In this issue of CHEST (see page 1276), Sastre and colleagues address one aspect of the false-negative specific bronchoprovocation challenge test result: the decline of specific sensitivity with the passage of time since the last exposure. In a group of 22 individuals with suspected toluene diisocyanate- or hexamethylene diisocyanate-induced asthma, the authors identified five subjects who did not show an asthmatic reaction to a specific bronchoprovocation challenge study but did demonstrate a significant increase in nonspecific bronchial hyperresponsiveness (as measured by methacholine challenge testing) when compared to a baseline measure obtained before the specific challenge. In three of these individuals, a second specific challenge test result was positive. Presumably, nonspecific bronchial hyperresponsiveness was increased and specific sensitivity was rekindled by the initial specific challenge. Specific responsiveness then became demonstrable with the second challenge. Had the methacholine bronchial responsiveness not been remeasured, thus suggesting that a second specific challenge should be performed, three individuals would have been inaccurately diagnosed as not having isocyanate-induced asthma. Sastre and coworkers conclude that nonspecific bronchial responsiveness should be systematically assessed before and after specific inhalation challenge in an attempt to minimize false-negative evaluations.

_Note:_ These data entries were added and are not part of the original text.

(** The environment's two partitions. *)
Lemma env_sectors_found (m : mem) e l b :
  heap_rep base limit m l → b ∈ l → sz b = 4096 → load_n 4096 m (adr b) = Some tbl →
  Forall (λ a, mapped m a 4 ∧ var_outside base limit a ∧ 0 <= a) statics → ForallOrdPairs (λ a b, a + 4 <= b ∨ b + 4 <= a) statics →
  ∃ m', flash_env_init (GptState (adr b) 1) e m = Some (m', set_cur_envsize e (Z.of_nat cur), 0) ∧
    heap_rep base limit m' l ∧ load_n 4096 m' (adr b) = Some tbl ∧ grows m m' ∧
    rd32 m' env_start_sector = Some (u32 (p_start p0)) ∧ rd32 m' env_start_sector_2 = Some (u32 (p_start p1)).
Proof.
  intros Hr Hb Hsz Hl Hst Hap. destruct Hfh as [_ (_ & _ & Hg & Hn) [Hf0 Hf1] [Hs0 Hn0] _ _ _ _ _].
  destruct (bo_env Hbo) as (Hred & Hsize & _). destruct is_env_key as [Hk0 Hk1]. unfold statics in *.
  repeat (apply Forall_cons in Hst as [(?&?&?) Hst]).
  repeat (apply pairs_cons in Hap as [Hfp Hap]; repeat (apply Forall_cons in Hfp as [? Hfp]); clear Hfp).
  unfold flash_env_init. change ENV_NAME with (env_key ++ [0]). change ENV_NAME_2 with (env_key_2 ++ [0]).
  destruct (table_lookup m l b tbl es env_key env_start_sector env_sectors p0) as (-> & Hr1 & Hl1); [done..|]. sbind. rewrite Hred.
  set (m1 := w32 _ env_sectors _) in *.
  destruct (table_lookup m1 l b tbl es env_key_2 env_start_sector_2 env_sectors_2 p1) as (-> & Hr2 & Hl2);
    [done..|by repeat apply mapped_w32|by repeat apply mapped_w32|done|done|]. sbind.
  set (m2 := w32 _ env_sectors_2 _) in *.
  assert (rd32 m2 env_start_sector = Some (u32 (p_start p0)) ∧ rd32 m2 env_sectors = Some (u32 (p_end p0 + 1 - p_start p0)) ∧
    rd32 m2 env_start_sector_2 = Some (u32 (p_start p1)) ∧ rd32 m2 env_sectors_2 = Some (u32 (p_end p1 + 1 - p_start p1))) as (E1 & E2 & E3 & E4).
  { unfold m2, m1. repeat split; repeat (rewrite rd32_w32_ne by lia); apply rd32_w32_eq, u32_bound. }
  rewrite E1, E3. sbind. rewrite (proj2 (Z.eqb_neq _ 0) Hs0). cbn [andb]. rewrite E2, E4. sbind.
  rewrite (proj2 (Z.eqb_neq _ 0) Hn0). cbn [negb orb]. exists m2. rewrite Hsize. split; [done|]. split; [done|]. split; [done|].
  split; [|done]. unfold m2, m1. intros x Hx. by repeat apply grows_w32.
Qed.

(** The state with both open. *)
Record opened (m : mem) (e : env_state) (l : list blk) (b be : blk) : Prop := {
  op_heap : heap_rep base limit m l;
  op_table : b ∈ l ∧ sz b = 4096 ∧ load_n 4096 m (adr b) = Some tbl;
  op_env : be ∈ l ∧ e_image (environment e) = adr be ∧ e_data (environment e) = adr be + 5 ∧ usable_envsize e = Z.of_nat cur - 5;
  op_copy : load_n cur m (adr be) = Some (if d =? 0 then img0 else img1)
}.

Lemma gpt_env_opened (m : mem) e l l1 l2 j1 j2 k1 k2 :
  memory_ready m l l1 l2 j1 j2 k1 k2 → s_is_env_opened e = 0 →
  ∃ m' e' l' be, gpt_env_init (GptState 0 0) e m = Some (m', GptState (adr (gb l1)) 1, e', 0) ∧ opened m' e' l' (gb l1) be ∧ grows m m'.
Proof.
  intros [Hr Ht Hc0 Hc1 [Hroom Hroom'] Hst Hap] He. unfold gpt_env_init.
  destruct (table_opened m l l1 l2 Hr Hroom' Ht) as (m1 & -> & Hr1 & Hl1 & Ho1). sbind. cbn [negb Z.eqb].
  assert (gb l1 ∈ l1 ++ gb l1 :: l2) as Hb by apply elem_mid.
  assert (Forall (λ a, mapped m1 a 4 ∧ var_outside base limit a ∧ 0 <= a) statics) as Hst1.
  { eapply Forall_impl; [exact Hst|]. intros a (Hm & Hv & H0). split; [|by split]. eapply grows_mapped; [by eapply heap_grows|done]. }
  destruct (env_sectors_found m1 e _ (gb l1) Hr1 Hb eq_refl Hl1 Hst1 Hap) as (m2 & Hrun & Hr2 & Hl2 & Hg2 & E0 & E1).
  pose proof Hfh as [Hi _ _ _ [Hread0 Hlen0] [Hread1 Hlen1] Hkept _ _]. destruct (bo_env Hbo) as (Hred & Hsize & Hcur).
  unfold statics in Hst. repeat (apply Forall_cons in Hst as [(_&?&_) Hst]).
  pose proof (env_open_spec base limit cur (bo_cache Hbo) Hred Hsize Hcur Hroom Hi ltac:(done) ltac:(done)
    (GptState (adr (gb l1)) 1) e m1 m2 _ _ j1 j2 k1 k2 _ _ img0 img1 He Hrun Hr2 E0 E1 Hread0 Hlen0 Hread1 Hlen1 Hc0 Hc1)
    as (m3 & e' & l' & k & Hr3 & Hsame & Ho3 & Hk & Hout).
  pose proof (kept_copy_unique _ _ _ _ _ _ Hk Hkept) as ->.
  destruct Hout as (Hopen & _ & Hperm & Himg & Hdata & Husz & Hcopy). rewrite Hopen. sbind. cbn [Z.eqb].
  eexists m3, e', l', _. split; [done|]. split.
  - split; [done| | |].
    + split; [rewrite Hperm; by right|]. split; [done|]. rewrite <- Hl2. apply load_n_ext. intros x Hx. apply (Hsame (gb l1) Hb). exact Hx.
    + split; [rewrite Hperm; by left|]. split; [done|]. by split.
    + rewrite Hcopy. by destruct (d =? 0).
  - eapply grows_trans; [by eapply heap_grows|]. eapply grows_trans; [exact Hg2|by eapply heap_grows].
Qed.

A point to be kept in mind, however, is that the decision to perform a specific bronchoprovocation challenge study should not be taken lightly. These studies are time-consuming, expensive, and not without significant risk. Testing must be done by experienced personnel, usually in a hospital setting, utilizing a well-defined and standardized protocol. Because of these factors, specific challenge testing is not widely available and is infrequently pursued in most clinical circumstances.6
Many feel that specific inhalation challenge testing places the worker at too much risk. As a result, a “preponderance of the evidence” is considered by many to be the “gold standard” in most clinical situations.
Nevertheless, when a carefully considered risk-benefit analysis favors performing a specific bronchoprovocation challenge study, it is mandatory that the results be as accurate as possible. The suggestion by Sastre and colleagues that a second nonspecific challenge should be done after a negative specific challenge result would appear to decrease the number of false-negative studies and should therefore be incorporated into standard specific bronchoprovocation challenge protocols.